Hypermethylation of adenomatous polyposis coli gene promoter is associated with novel Wnt signaling pathway in gastric adenomas

Abstract Background and Aim: Gastric adenomas (GAs) are considered as premalignant lesions of gastric adenocarcinoma. The role of Wnt signaling pathway in GAs is rarely identified. In the present study, we aimed to determine whether Wnt signaling plays a role in the pathogenesis of GAs, and to clarify the mechanism of Wnt signaling in GAs. Methods: The study investigated the relationship between clinicopathological characteristics, Helicobacter pylori (Hp) infection, adenomatous polyposis coli (APC) promoter methylation, APC and β‐catenin immunohistochemistry expression and mutation status, compared with 38 gastric adenoma and periadenomatous tissues (PTs).

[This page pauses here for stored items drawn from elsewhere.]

(** ** [json.dumps(obj, indent=n)] *)

(** One character of a JSON string under [ensure_ascii]: the short escapes,
    and [\u00hh] for everything else outside space..tilde. *)
Definition json_escape_char (c : ascii) : string :=
  if Ascii.eqb c "034" then String "\" (String "034" "")
  else if Ascii.eqb c "\" then "\\"
  else if Ascii.eqb c "008" then "\b"
  else if Ascii.eqb c "012" then "\f"
  else if Ascii.eqb c "010" then "\n"
  else if Ascii.eqb c "013" then "\r"
  else if Ascii.eqb c "009" then "\t"
  else if ((32 <=? N_of_ascii c) && (N_of_ascii c <? 127))%N then String c ""
  else "\u00" ++ hex2 c.

Fixpoint json_escape (s : string) : string :=
  match s with
  | EmptyString => ""
  | String c s' => json_escape_char c ++ json_escape s'
  end.

Definition json_str (s : string) : string :=
  String "034" (json_escape s ++ String "034" "").

Fixpoint spaces (n : nat) : string :=
  match n with
  | O => ""
  | S n' => String " " (spaces n')
  end.

(** a line break followed by the indentation of nesting depth [level] *)
Definition newline_indent (indent level : nat) : string :=
  String "010" (spaces (indent * level)).

(** what the encoder raises on an object it has no encoding for *)
Definition json_type_error (cls : string) : PyExc :=
  Exception_ "TypeError"
    ("Object of type " ++ cls ++ " is not JSON serializable").

(** The encoder with an indent: items one per line, [","] between items,
    [": "] after a key, keys in the dictionary's own order.  It walks the
    value depth first, left to right, and stops at the first object it
    cannot encode. *)
Fixpoint json_encode (indent level : nat) (v : PyValue) {struct v}
    : PyExc + string :=
  match v with
  | VNone => inr "null"
  | VBool true => inr "true"
  | VBool false => inr "false"
  | VInt n => inr (pretty n)
  | VStr s => inr (json_str s)
  | VObject cls _ => inl (json_type_error cls)
  | VList [] => inr "[]"
  | VList (x :: xs) =>
      match json_encode indent (S level) x with
      | inl exc => inl exc
      | inr first =>
          match (fix items (l : list PyValue) : PyExc + string :=
                   match l with
                   | [] => inr ""
                   | y :: l' =>
                       match json_encode indent (S level) y with
                       | inl exc => inl exc
                       | inr item =>
                           match items l' with
                           | inl exc => inl exc
                           | inr more =>
                               inr ("," ++ newline_indent indent (S level)
                                    ++ item ++ more)
                           end
                       end
                   end) xs with
          | inl exc => inl exc
          | inr more =>
              inr ("[" ++ newline_indent indent (S level) ++ first ++ more
                   ++ newline_indent indent level ++ "]")
          end
      end
  | VDict [] => inr "{}"
  | VDict ((k, x) :: kvs) =>
      match json_encode indent (S level) x with
      | inl exc => inl exc
      | inr first =>
          match (fix items (l : PyDict) : PyExc + string :=
                   match l with
                   | [] => inr ""
                   | (k', y) :: l' =>
                       match json_encode indent (S level) y with
                       | inl exc => inl exc
                       | inr item =>
                           match items l' with
                           | inl exc => inl exc
                           | inr more =>
                               inr ("," ++ newline_indent indent (S level)
                                    ++ json_str k' ++ ": " ++ item ++ more)
                           end
                       end
                   end) kvs with
          | inl exc => inl exc
          | inr more =>
              inr ("{" ++ newline_indent indent (S level)
                   ++ json_str k ++ ": " ++ first ++ more
                   ++ newline_indent indent level ++ "}")
          end
      end
  end.

(** [json.dumps(obj, indent=indent)]: the text, or the TypeError *)
Definition json_dumps (obj : PyValue) (indent : nat) : PyExc + string :=
  json_encode indent 0 obj.

(** ** The process around [main] *)

(** What a run does that can be seen from outside, in order: calls on the
    [drone_mobile] client and [print] calls on the two streams.  One
    [print] writes its text and a line break; the text itself may hold
    line breaks. *)
Inductive Event : Type :=
| CallVehicle (username password : PyValue)
| CallAuth
| CallGetAllVehicles
| CallStart (device_key : PyValue)
| PrintStdout (text : string)
| PrintStderr (text : string).

(** The [drone_mobile.Vehicle] class as the script uses it.  [client] is the
    state of the client object; a method that ends normally hands back the
    state it leaves the object in. *)
Record VehicleAPI (client : Type) : Type := {
  api_Vehicle : PyValue -> PyValue -> PyExc + client;
  api_auth : client -> PyExc + client;
  api_getAllVehicles : client -> PyExc + (option (list PyDict) * client);
  api_start : client -> PyValue -> PyExc + PyValue
}.
Arguments api_Vehicle {client}.
Arguments api_auth {client}.
Arguments api_getAllVehicles {client}.
Arguments api_start {client}.

Definition emit (e : Event) : Py (list Event) unit :=
  fun log => (inr tt, (log ++ [e])%list).

(** the result of an expression that touches no store *)
Definition eval {S A} (r : PyExc + A) : Py S A := fun s => (r, s).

Results: The abnormal expression of β‐catenin in PTs, low‐grade adenomas (LGAs) and high‐grade adenomas (HGAs) was 0%, 9.09% and 81.25%. For APC, immunoreactive score (IRS) was 5.50 ± 0.5 in PTs, 3.59 ± 1.4 in LGAs and 1.8 ± 2.0 in HGAs. The scores in LGAs and HGAs were significantly lower than those in PTs ( P = 0.000). IRS reflected significantly reduced expression of APC in HGAs ( P = 0.002). The absent expression of APC had a correlation with the expression of β‐catenin ( P = 0.000). Four LGAs (18.18%) and nine HGAs (56.25%) had methylation of APC. APC promoter methylation correlated with the grade ( P = 0.014) and the expression of β‐catenin and APC ( P = 0.000). Genes mutation was detected in only two adenomas (5.3%). The presence of Hp in HGAs (43.8%) was significantly higher than in LGAs (13.6%) ( P = 0.038). But there was no statistical correlation to growth pattern, size, APC hypermethylation and gene mutation. Conclusion: Hypermethylation of APC promoter, instead of mutations involving APC and β‐catenin, may play a role in the development and progression of GAs contributing to moderate activation of Wnt signaling. Helicobacter pylori may accelerate the progress of gastric adenoma, but the pathogenesis needs further research.